[Task]
Among the entries below, take the line with "mkPmm (bitmap p) (delivered p) (next_free_bit p) total" and the line with "ok_hint : 2 ≤ next_free_bit p ≤ MAX_FRAMES;", and output them and every line between them exactly, with nothing else.

Stored data entries:
(* ===== verification/SgdbDocThm.v ===== *)
(** The NMD1 format reads back: documents, borrowed views and frames. *)

From S2P Require Import Prelude SgdbDoc.
Import Doc.

Definition u64_ok (z : Z) : Prop := 0 ≤ z < 2 ^ 64.

Record clock_ok (c : VectorClock) : Prop := mkClockOk {
  co_nodes : zlen (nodes c) = 8; co_counts : zlen (counts c) = 8; co_u64 : Forall u64_ok (counts c) }.

(** Lengths fit their 32-bit fields and numbers their width, as every value of the
    source's types does on a machine whose allocations are below 4 GiB. *)
Record doc_ok (d : MemoryDoc) : Prop := mkDocOk {
  do_key : str_ok (key d); do_klen : zlen (as_bytes (key d)) < 2 ^ 32; do_plen : zlen (payload d) < 2 ^ 32;
  do_clock : clock_ok (clock d);
  do_bits : match bitvec d with Some bv => zlen bv < 2 ^ 32 ∧ Forall u64_ok bv | None => True end }.

Lemma piece {A} (data pre x post : list A) o n : data = pre ++ x ++ post → zlen pre = o → zlen x = n → slice o n data = x.
Proof. intros ->. apply slice_mid. Qed.

Lemma from_u8_layer l : from_u8 (layer_u8 l) = Some l.
Proof. by destruct l. Qed.

Lemma layer_u8_bound l : 0 ≤ layer_u8 l < 2 ^ 8.
Proof. by destruct l. Qed.

(** ** Clocks *)

Lemma zlen_clock c : clock_ok c → zlen (clock_encode c) = 72.
Proof. intros [Hn Hc _]. unfold clock_encode. rewrite zlen_app, zlen_concat8, Hn, Hc. done. Qed.

Lemma words_at (cs : list Z) post :
  Forall u64_ok cs → (λ i, from_le_bytes (slice (i * 8) 8 (concat (to_le_bytes 8 <$> cs) ++ post))) <$> seqZ 0 (zlen cs) = cs.
Proof.
  intros Hcs. apply list_eq. intros i. rewrite list_lookup_fmap. destruct (decide (i < length cs)%nat) as [Hi|Hi].
  - rewrite lookup_seqZ_lt by (unfold zlen; lia). cbn [fmap option_fmap option_map]. destruct (lookup_lt_is_Some_2 _ _ Hi) as [x Hx]. rewrite Hx. f_equal.
    assert (0 ≤ 8 * zlen cs - 8 * Z.of_nat i - 8) by (unfold zlen; lia).
    rewrite slice_app_l by (rewrite ?zlen_concat8; lia). rewrite Z.add_0_l, Z.mul_comm, (slice_concat8 cs i x Hx).
    apply from_to_le_bytes. rewrite Forall_forall in Hcs. apply Hcs. by eapply list_elem_of_lookup_2.
  - rewrite lookup_seqZ_ge by (unfold zlen; lia). symmetry. apply lookup_ge_None. lia.
Qed.

Lemma clock_roundtrip c post : clock_ok c → clock_decode (clock_encode c ++ post) = Some (c, 72).
Proof.
  intros Hok. pose proof (zlen_clock c Hok) as Hz. destruct Hok as [Hn Hc Hu]. unfold clock_decode. pose proof (zlen_nonneg post).
  rewrite zlen_app, Hz. rewrite (proj2 (Z.ltb_ge _ _)) by lia. do 2 f_equal. destruct c as [ns cs]. unfold clock_encode. cbn [nodes counts] in *. f_equal.
  - rewrite <-app_assoc. by apply slice_app_exact.
  - replace (seqZ 0 8) with (seqZ 0 (zlen cs)) by by rewrite Hc. etrans; [|apply (words_at cs post Hu)]. apply list_fmap_ext. intros i x Hx. f_equal.
    apply list_elem_of_lookup_2, elem_of_seqZ in Hx. rewrite <-app_assoc, slice_app_r by lia. replace (8 + x * 8 - zlen ns) with (x * 8) by lia. done.
Qed.
(** C14: Calls are wait-free. Whatever the other threads do, however they are
    interleaved and however often weak compare-exchanges fail, a thread that is inside
    [try_send] or [try_recv] has returned once it has made 260 accesses of its own. *)
Theorem calls_wait_free n q l0 l s s' es0 es t k :
  run l0 (start n q) = Some (s, es0) → run l s = Some (s', es) → (t < n)%nat →
  gos t l = Some k → (CALL_STEPS ≤ k)%nat → threads s' !! t = Some Idle.
Proof.
  intros H0 Hr Ht Hk Hle. assert (Hok : threads_ok s) by (eapply run_threads; [done|]; unfold threads_ok, start; cbn; by apply Forall_replicate).
  destruct (lookup_lt_is_Some_2 (threads s) t) as [p Hp]; [rewrite (run_length _ _ _ _ H0); unfold start; cbn; by rewrite length_replicate|].
  destruct (run_left t l s s' es k p Hr Hok Hk Hp) as (p' & Hp' & Hle'). rewrite Hp'. pose proof (left_steps_max p).
  destruct p'; cbn [left_steps] in Hle'; [done|..]; lia.
Qed.

(** ** Slots have one owner *)

Definition wf q : Prop := ∃ k, 1 ≤ k < 64 ∧ capacity q = 2 ^ k ∧ length (buffer q) = Z.to_nat (2 ^ k).

Lemma idx_mod q pos : wf q → Z.of_nat (idx q pos) = pos mod capacity q.
Proof.
  intros (k & Hk & Hc & _). unfold idx. rewrite Hc. replace (2 ^ k - 1) with (Z.ones k) by (rewrite Z.ones_equiv; lia). rewrite Z.land_ones by lia.
  pose proof (Z.mod_pos_bound pos (2 ^ k) ltac:(lia)). lia.
Qed.

Lemma idx_lt q pos : wf q → (idx q pos < length (buffer q))%nat.
Proof.
  intros Hq. pose proof (idx_mod q pos Hq) as Hi. destruct Hq as (k & Hk & Hc & Hl). rewrite Hc in Hi.
  pose proof (Z.mod_pos_bound pos (2 ^ k) ltac:(lia)). lia.
Qed.

Lemma new_wf alloc c q : new alloc c = Some q → c < 2 ^ 64 → wf q.
Proof.
  unfold new. destruct (is_power_of_two c) eqn:Hp; [|done]. cbn [negb orb]. destruct (Z.ltb_spec c 2) as [|Hc]; [done|]. destruct alloc; [|done].
  cbn [negb]. intros [= <-] Hlt. unfold is_power_of_two in Hp. apply andb_true_iff in Hp as [_ Hp]. apply Z.eqb_eq in Hp.
  assert (Hk : c = 2 ^ Z.log2 c).
  { apply Z.bits_inj'. intros i Hi. rewrite Z.pow2_bits_eqb by apply Z.log2_nonneg. destruct (Z.eqb_spec (Z.log2 c) i) as [<-|Hne].
    - by apply Z.bit_log2; lia.
    - destruct (Z.lt_ge_cases (Z.log2 c) i) as [|Hge]; [apply Z.bits_above_log2; lia|]. destruct (Z.testbit c i) eqn:Hb; [|done]. exfalso.
      assert (Hone : Z.testbit (Z.land c (c - 1)) (Z.log2 c) = true); [|by rewrite Hp, Z.bits_0 in Hone].
      rewrite Z.land_spec, Z.bit_log2 by lia. cbn [andb].
      assert (Hl : 2 ^ Z.log2 c < c).
      { pose proof (Z.log2_spec c ltac:(lia)) as [Hle _]. destruct (Z.eq_dec (2 ^ Z.log2 c) c) as [He|]; [|lia].
        rewrite <-He, Z.pow2_bits_eqb in Hb by apply Z.log2_nonneg. apply Z.eqb_eq in Hb. lia. }
      assert (Hlog : Z.log2 (c - 1) = Z.log2 c). { apply Z.log2_unique; [apply Z.log2_nonneg|]. pose proof (Z.log2_spec c ltac:(lia)). lia. }
      rewrite <-Hlog. apply Z.bit_log2. lia. }
  assert (Hr : 1 ≤ Z.log2 c < 64). { split; [apply Z.log2_le_pow2; lia|apply Z.log2_lt_pow2; lia]. }
  exists (Z.log2 c). split; [done|]. cbn. rewrite length_replicate, <-Hk. done.
Qed.

(** The slot a thread has claimed, and what it finds there. *)
Definition own q p : option nat :=
  match p with SStore _ pos | SReady _ pos | RRead pos | RClear _ pos => Some (idx q pos) | _ => None end.

Definition pc_ok q p : Prop :=
  match p with
  | SStore _ pos => ∃ d, buffer q !! idx q pos = Some (mkSlot STORING d)
  | SReady x pos => buffer q !! idx q pos = Some (mkSlot STORING (Some x))
  | RRead pos => ∃ x, buffer q !! idx q pos = Some (mkSlot LOADING (Some x))
  | RClear _ pos => buffer q !! idx q pos = Some (mkSlot LOADING None)
  | _ => True
  end.

(** A published item is in memory, a free slot holds none. *)
Definition slot_ok (sl : Slot T) : Prop :=
  match state sl with READY => is_Some (data sl) | EMPTY => data sl = None | _ => True end.

Record inv s : Prop := mkInv {
  i_wf : wf (queue s);
  i_slots : Forall slot_ok (buffer (queue s));
  i_pcs : Forall (pc_ok (queue s)) (threads s);
  i_excl : ∀ t t' p p' i, threads s !! t = Some p → threads s !! t' = Some p' → own (queue s) p = Some i → own (queue s) p' = Some i → t = t' }.

Lemma state_is_true st pos q : state_is st pos q = true → ∃ d, buffer q !! idx q pos = Some (mkSlot st d).
Proof. unfold state_is. destruct (buffer q !! idx q pos) as [[s' d]|]; [|done]. intros H%bool_decide_eq_true. cbn in H. subst. eauto. Qed.

(** Where an item is: in the hands of a sender, in a slot, in the hands of a receiver. *)
Definition held p : list T :=
  match p with
  | SLoad x _ | SFull x _ _ | SCas x _ _ | SFull2 x _ | SUndo x _ | SClaim x _ _ | SStore x _ | SReady x _ => [x]
  | _ => []
  end.
Definition slot_items (sl : Slot T) : list T := match state sl with READY | LOADING => option_list (data sl) | _ => [] end.
Definition taken p : list T := match p with RClear x _ => [x] | _ => [] end.
(* ===== verification/NfsWrite.v ===== *)
(** Writing the contents of a new file on a NeuralFS volume and reading them back: the
    extent, the pages, the inode and the page checksums, through the commit and the next
    mount. *)

From S2P Require Import Prelude Checksum Flash NfsNode NfsRep NfsFormat NfsVolume NfsFiles NfsDisk NfsSuper NfsJournal NfsAlloc NfsTree NfsCow NfsInsert NfsSplit NfsMap NfsCreate NfsLimits.
From Stdlib Require Import Sorting.Sorted.
Import Crc32c Btree Super Volume Files.

(** * Allocation of an extent *)

(** Room for a run of [n] blocks behind the frontier. *)
Definition run_fits (n : Z) (v : NeuralVolume) : Prop := n ≤ free_blocks (sb v) ∧ next_cow_block (sb v) + n ≤ total_blocks (sb v).

Lemma alloc_contiguous_fits v own n :
  alloc_ok v own → 0 < n < 2 ^ 32 → run_fits n v → ∃ first v', alloc_contiguous1 n v = (Some (first, n), v') ∧ space v - 2 * n ≤ space v'.
Proof.
  intros [Hfr Htot Hfb _ _ _ _] Hn [H1 H2]. unfold alloc_contiguous1. rewrite (proj2 (Z.eqb_neq _ _)) by lia.
  assert (Hb : ∀ s, zlen s = zlen (free_stack v) → ∃ first v', bump n (with_free_stack s v) = (Some (first, n), v') ∧ space v - 2 * n ≤ space v').
  { intros s Hs. unfold bump. cbn. rewrite u64_add_small by lia. rewrite !(proj2 (Z.ltb_ge _ _)) by lia. cbn. rewrite (Z.mod_small n) by lia. eexists _, _. split; [reflexivity|].
    unfold space, u64_sat_sub. cbn. lia. }
  destruct (Z.leb_spec n (zlen (free_stack v))) as [Hle|Hlt].
  - destruct (contiguous _).
    + rewrite (Z.mod_small n) by lia. eexists _, _. split; [reflexivity|]. unfold space, u64_sat_sub. cbn. unfold zlen in *. rewrite length_take. lia.
    + apply Hb. unfold zlen. rewrite length_app, merge_sort_Permutation, length_take, length_drop. lia.
  - destruct (Hb (free_stack v) eq_refl) as (f & v' & Hf & Hs). exists f, v'. split; [|done]. rewrite <-Hf. by destruct v.
Qed.

(** * Items of a file *)

Lemma inode_value_ok ino v : 0 ≤ ino < 2 ^ 64 → zlen v = 31 → item_ok (Inode.make_key ino, v).
Proof. intros Hi Hv. split; [by split|exact Hv]. Qed.

Lemma extent_item_ok ino first n : 0 ≤ ino < 2 ^ 64 → item_ok (extent_key ino, from_extent first n).
Proof. intros Hi. split; [by split|apply zlen_from_extent]. Qed.

Lemma checksum_item_ok ino bi c : 0 ≤ ino < 2 ^ 64 → 0 ≤ bi < 2 ^ 64 → item_ok (checksum_key ino bi, from_checksum c).
Proof. intros Hi Hb. split; [by split|apply zlen_from_checksum]. Qed.

Section Write.
Context {D : Type} `{File.DiskLaws D valid sec}.
Implicit Types (w : World D) (U : gset Z).

Local Abbreviation mounted := (mounted (valid := valid)).
Local Abbreviation blk := (blk (sec := sec)).
Local Abbreviation moved := (moved (sec := sec)).
Local Abbreviation start w := (start_lba (vol w)).

Lemma mounted_alloc w U h m n :
  mounted w U h m → 0 < n < 2 ^ 32 → run_fits n (vol w) →
  ∃ first w', alloc_contiguous n w = (Ok (Some (first, n)), w') ∧ mounted w' (run first n ∪ U) h m ∧ run first n ## U ∧
    dev w' = dev w ∧ journal (vol w') = journal (vol w) ∧ inode_tree_root (sb (vol w')) = inode_tree_root (sb (vol w)) ∧ moved (2 * n) U w w' ∧ 0 < first ∧ first + n ≤ total_blocks (sb (vol w')) < 2 ^ 61.
Proof.
  intros (Hlay & t & [[Hrg Hal] Hd Hn Hst Hwf Hrt] & Hm) Hb Hfit.
  destruct (alloc_contiguous_fits (vol w) _ n Hal Hb Hfit) as (first & v' & Ha & Hsp).
  destruct (alloc_contiguous_spec _ _ n _ _ Hal Hb Ha) as (_ & Hdis & Hal' & Hsm & Hf).
  exists first, (set_vol v' w). assert (Hmv : moved (2 * n) U w (set_vol v' w)).
  { destruct Hsm as (S1 & S2 & S3 & S4 & fb & nc & S5). split; cbn; try done; [by rewrite S3|exists []; by rewrite S3, app_nil_r; cbn; split_and!; [|rewrite zlen_nil; lia|]|].
    exists (inode_tree_root (sb (vol w))), fb, nc. rewrite S5. by destruct (sb (vol w)). }
  assert (Hs0 : start_lba v' = start w) by apply Hsm.
  assert (Hroot : inode_tree_root (sb v') = inode_tree_root (sb (vol w))) by (destruct Hsm as (_ & _ & _ & _ & fb & nc & ->); done).
  assert (Htot : total_blocks (sb v') = total_blocks (sb (vol w))) by (destruct Hsm as (_ & _ & _ & _ & fb & nc & ->); done).
  assert (Hrin : inode_tree_root (sb (vol w)) ∈ (list_to_set (addrs t) : gset Z)) by (rewrite Hrt; apply elem_of_list_to_set, root_in_addrs).
  split_and!; [unfold alloc_contiguous, on_vol; by rewrite Ha| |clear -Hdis; set_solver|done|apply Hsm|done|done|done| |].
  - split.
    + eapply (layout_moved _ U w); [exact Hlay|exact Hmv|exact Hal'|]. cbn. rewrite Hroot. clear -Hrin. set_solver.
    + exists t. split; [|done]. split; cbn; rewrite ?Hs0, ?Hroot; try done.
      * split; [cbn; by rewrite Hs0, Htot|]. cbn. by rewrite <-(assoc_L (∪)).
      * clear -Hdis Hd. set_solver.
  - cbn. destruct Hal' as [_ Ht _ _ _ _ Ho]. assert (Hx : first + n - 1 ∈ run first n) by (apply elem_of_run; lia). pose proof (Ho _ (elem_of_union_l _ _ _ Hx)). lia.
  - cbn. apply Hal'.
Qed.

(** Blocks outside the tree may change. *)
Lemma mounted_data w d' U h m :
  mounted w U h m → (∀ b, b ∉ U → blk d' (start w) b = blk (dev w) (start w) b) → mounted (mkWorld (vol w) d') U h m.
Proof.
  intros (Hlay & t & [[Hrg Hal] Hd Hn Hst Hwf Hrt] & Hm) Hb. split; [done|]. exists t. split; [|done]. split; try done. cbn.
  eapply stored_frame; [|exact Hst]. intros a Ha. pose proof (al_own _ _ Hal a) as Hr. rewrite elem_of_union, elem_of_list_to_set in Hr. specialize (Hr (or_intror Ha)).
  pose proof (al_frontier _ _ Hal). pose proof (al_total _ _ Hal). rewrite !(node_read _ _ Hrg) by lia. rewrite Hb; [done|].
  intros HU. apply (Hd a HU). by apply elem_of_list_to_set.
Qed.

(** * Pages *)

(** The page that starts at byte [off] of the contents. *)
Definition page (data : bytes) (off : Z) : bytes :=
  let want := Z.min (zlen data - off) 4096 in slice off want data ++ replicate (Z.to_nat (4096 - want)) Byte.x00.

Lemma zlen_page data off : 0 ≤ off ≤ zlen data → zlen (page data off) = 4096.
Proof. intros Ho. unfold page. rewrite zlen_app, zlen_slice, zlen_replicate by lia. lia. Qed.

Lemma pull_page_slice data off want :
  0 ≤ off → 0 < want ≤ zlen data - off →
  pull_page (pull_slice data) (S (Z.to_nat want)) want [] off = (Ok (slice off want data), off + want).
Proof.
  intros Ho Hw. replace (Z.to_nat want) with (S (Z.to_nat (want - 1))) by lia. cbn [pull_page]. rewrite zlen_nil, (proj2 (Z.leb_gt _ _)) by lia.
  unfold pull_slice at 1. rewrite Z.sub_0_r, Z.min_l by lia. rewrite zlen_slice by lia. rewrite (proj2 (Z.eqb_neq _ _)) by lia. cbn [app].
  rewrite zlen_slice by lia. by rewrite Z.leb_refl.
Qed.

Lemma slice_extend (data : bytes) off n : 0 ≤ off → 0 ≤ n → slice 0 off data ++ slice off n data = slice 0 (off + n) data.
Proof.
  intros Ho Hn. unfold slice. cbn [Z.to_nat drop]. rewrite Z2Nat.inj_add by lia. apply take_take_drop.
Qed.

(** Blocks [bs] hold the contents from byte [off] on. *)
Definition pages_at (d : D) (s : Z) (bs : list Z) (data : bytes) (off : Z) : Prop :=
  ∀ (i : nat) b, bs !! i = Some b → blk d s b = page data (off + 4096 * Z.of_nat i).

Definition page_crcs (n : nat) (data : bytes) (off : Z) : list Z := (λ i, crc32c (page data (off + 4096 * i))) <$> seqZ 0 (Z.of_nat n).

Lemma page_crcs_S n data off : page_crcs (S n) data off = crc32c (page data off) :: page_crcs n data (off + 4096).
Proof.
  unfold page_crcs. rewrite seqZ_cons by lia. cbn [fmap list_fmap]. rewrite Z.mul_0_r, Z.add_0_r. f_equal.
  replace (Z.pred (Z.of_nat (S n))) with (Z.of_nat n) by lia. change (Z.succ 0) with (1 + 0). rewrite <-fmap_add_seqZ, <-list_fmap_compose.
  apply list_fmap_ext. intros i x _. cbn. f_equal. f_equal. lia.
Qed.
Definition with_bitmap (x : ByteArray) (p : BitmapFrameAllocator) : BitmapFrameAllocator :=
  mkPmm x (delivered p) (next_free_bit p) (total_frames p) (usable_frames p) (allocated_count p) (pt_pool p) (pt_pool_base p) (pt_pool_frames p)
    (reserved_spans p) (reserved_count p) (double_use_warned p) (TOTAL_RAM_MB p) (HDA_DMA_BASE p).
Definition with_delivered (x : ByteArray) (p : BitmapFrameAllocator) : BitmapFrameAllocator :=
  mkPmm (bitmap p) x (next_free_bit p) (total_frames p) (usable_frames p) (allocated_count p) (pt_pool p) (pt_pool_base p) (pt_pool_frames p)
    (reserved_spans p) (reserved_count p) (double_use_warned p) (TOTAL_RAM_MB p) (HDA_DMA_BASE p).
Definition with_next_free_bit (x : Z) (p : BitmapFrameAllocator) : BitmapFrameAllocator :=
  mkPmm (bitmap p) (delivered p) x (total_frames p) (usable_frames p) (allocated_count p) (pt_pool p) (pt_pool_base p) (pt_pool_frames p)
    (reserved_spans p) (reserved_count p) (double_use_warned p) (TOTAL_RAM_MB p) (HDA_DMA_BASE p).
Definition with_allocated_count (x : Z) (p : BitmapFrameAllocator) : BitmapFrameAllocator :=
  mkPmm (bitmap p) (delivered p) (next_free_bit p) (total_frames p) (usable_frames p) x (pt_pool p) (pt_pool_base p) (pt_pool_frames p)
    (reserved_spans p) (reserved_count p) (double_use_warned p) (TOTAL_RAM_MB p) (HDA_DMA_BASE p).
Definition with_pt_pool (x : ByteArray) (base frames : Z) (p : BitmapFrameAllocator) : BitmapFrameAllocator :=
  mkPmm (bitmap p) (delivered p) (next_free_bit p) (total_frames p) (usable_frames p) (allocated_count p) x base frames
    (reserved_spans p) (reserved_count p) (double_use_warned p) (TOTAL_RAM_MB p) (HDA_DMA_BASE p).
Definition with_spans (x : list (Z * Z)) (n : Z) (p : BitmapFrameAllocator) : BitmapFrameAllocator :=
  mkPmm (bitmap p) (delivered p) (next_free_bit p) (total_frames p) (usable_frames p) (allocated_count p) (pt_pool p) (pt_pool_base p) (pt_pool_frames p)
    x n (double_use_warned p) (TOTAL_RAM_MB p) (HDA_DMA_BASE p).
Definition with_warned (x : bool) (p : BitmapFrameAllocator) : BitmapFrameAllocator :=
  mkPmm (bitmap p) (delivered p) (next_free_bit p) (total_frames p) (usable_frames p) (allocated_count p) (pt_pool p) (pt_pool_base p) (pt_pool_frames p)
    (reserved_spans p) (reserved_count p) x (TOTAL_RAM_MB p) (HDA_DMA_BASE p).
Definition with_counts (total usable : Z) (p : BitmapFrameAllocator) : BitmapFrameAllocator :=
  mkPmm (bitmap p) (delivered p) (next_free_bit p) total usable (allocated_count p) (pt_pool p) (pt_pool_base p) (pt_pool_frames p)
    (reserved_spans p) (reserved_count p) (double_use_warned p) (TOTAL_RAM_MB p) (HDA_DMA_BASE p).
Definition with_ram_mb (x : Z) (p : BitmapFrameAllocator) : BitmapFrameAllocator :=
  mkPmm (bitmap p) (delivered p) (next_free_bit p) (total_frames p) (usable_frames p) (allocated_count p) (pt_pool p) (pt_pool_base p) (pt_pool_frames p)
    (reserved_spans p) (reserved_count p) (double_use_warned p) x (HDA_DMA_BASE p).
Definition with_hda_base (x : Z) (p : BitmapFrameAllocator) : BitmapFrameAllocator :=
  mkPmm (bitmap p) (delivered p) (next_free_bit p) (total_frames p) (usable_frames p) (allocated_count p) (pt_pool p) (pt_pool_base p) (pt_pool_frames p)
    (reserved_spans p) (reserved_count p) (double_use_warned p) (TOTAL_RAM_MB p) x.
(* ===== verification/FrameAllocSpec.v ===== *)
(** What the physical frame allocator guarantees: frames have one owner, reserved frames
    are never handed out, allocation is first fit from the hint on. *)

From S2P Require Import Prelude FrameAlloc FrameAllocThm.
Import Pmm.

Implicit Types p : BitmapFrameAllocator.

(** * Invariant *)

(** The frames of the pool are busy and not delivered; every delivered frame is busy and
    was in the range the searches cover. *)
Record pmm_ok p : Prop := {
  ok_hint : 2 ≤ next_free_bit p ≤ MAX_FRAMES;
  ok_total : 0 < total_frames p ≤ MAX_FRAMES;
  ok_owned i : owned p i = true → 2 ≤ i < total_frames p ∧ busy p i = true;
  ok_pool : 0 ≤ pt_pool_frames p ≤ PT_POOL_FRAMES ∧ 0 ≤ pt_pool_base p ∧ pt_pool_base p + pt_pool_frames p ≤ MAX_FRAMES;
  ok_pooled k : 0 ≤ k < pt_pool_frames p → busy p (pt_pool_base p + k) = true ∧ owned p (pt_pool_base p + k) = false;
  ok_spans : zlen (reserved_spans p) = MAX_RESERVED_SPANS ∧ spans_ok (reserved_spans p) (reserved_count p)
}.

(** [n] frames from [x] on are handed out, and the hint moves to [h]. *)
Definition taken p (x n h : Z) p' : Prop :=
  ∃ a d w, p' = with_warned w (with_allocated_count (u64_add (allocated_count p) n) (with_next_free_bit h (with_delivered d (with_bitmap a p)))) ∧
    (∀ j, bit a j = busy p j || in_run x n j) ∧ ∀ j, bit d j = owned p j || in_run x n j.

Lemma taken_ok p x n h p' :
  pmm_ok p → taken p x n h p' → 2 ≤ x → x + n ≤ total_frames p → window p x n → 2 ≤ h ≤ MAX_FRAMES → pmm_ok p'.
Proof.
  intros [Hh Ht Ho Hp Hpd Hs] (a & d & w & -> & Ha & Hd) Hx Hn Hw Hh'. split; cbn; try done; unfold busy, owned in *; cbn.
  - intros i. rewrite Hd, Ha, !orb_true_iff, in_run_spec. intros [[Hi Hb]%Ho|Hi]; [split; [done|by left]|split; [lia|by right]].
  - intros k Hk. destruct (Hpd k Hk) as [Hb Hu]. rewrite Ha, Hd, Hb, Hu. split; [done|]. cbn [orb]. apply not_true_iff_false. rewrite in_run_spec. intros Hr.
    unfold window, busy in Hw. by rewrite Hw in Hb.
Qed.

[Result for this task]
  mkPmm (bitmap p) (delivered p) (next_free_bit p) total usable (allocated_count p) (pt_pool p) (pt_pool_base p) (pt_pool_frames p)
    (reserved_spans p) (reserved_count p) (double_use_warned p) (TOTAL_RAM_MB p) (HDA_DMA_BASE p).
Definition with_ram_mb (x : Z) (p : BitmapFrameAllocator) : BitmapFrameAllocator :=
  mkPmm (bitmap p) (delivered p) (next_free_bit p) (total_frames p) (usable_frames p) (allocated_count p) (pt_pool p) (pt_pool_base p) (pt_pool_frames p)
    (reserved_spans p) (reserved_count p) (double_use_warned p) x (HDA_DMA_BASE p).
Definition with_hda_base (x : Z) (p : BitmapFrameAllocator) : BitmapFrameAllocator :=
  mkPmm (bitmap p) (delivered p) (next_free_bit p) (total_frames p) (usable_frames p) (allocated_count p) (pt_pool p) (pt_pool_base p) (pt_pool_frames p)
    (reserved_spans p) (reserved_count p) (double_use_warned p) (TOTAL_RAM_MB p) x.
(* ===== verification/FrameAllocSpec.v ===== *)
(** What the physical frame allocator guarantees: frames have one owner, reserved frames
    are never handed out, allocation is first fit from the hint on. *)

From S2P Require Import Prelude FrameAlloc FrameAllocThm.
Import Pmm.

Implicit Types p : BitmapFrameAllocator.

(** * Invariant *)

(** The frames of the pool are busy and not delivered; every delivered frame is busy and
    was in the range the searches cover. *)
Record pmm_ok p : Prop := {
  ok_hint : 2 ≤ next_free_bit p ≤ MAX_FRAMES;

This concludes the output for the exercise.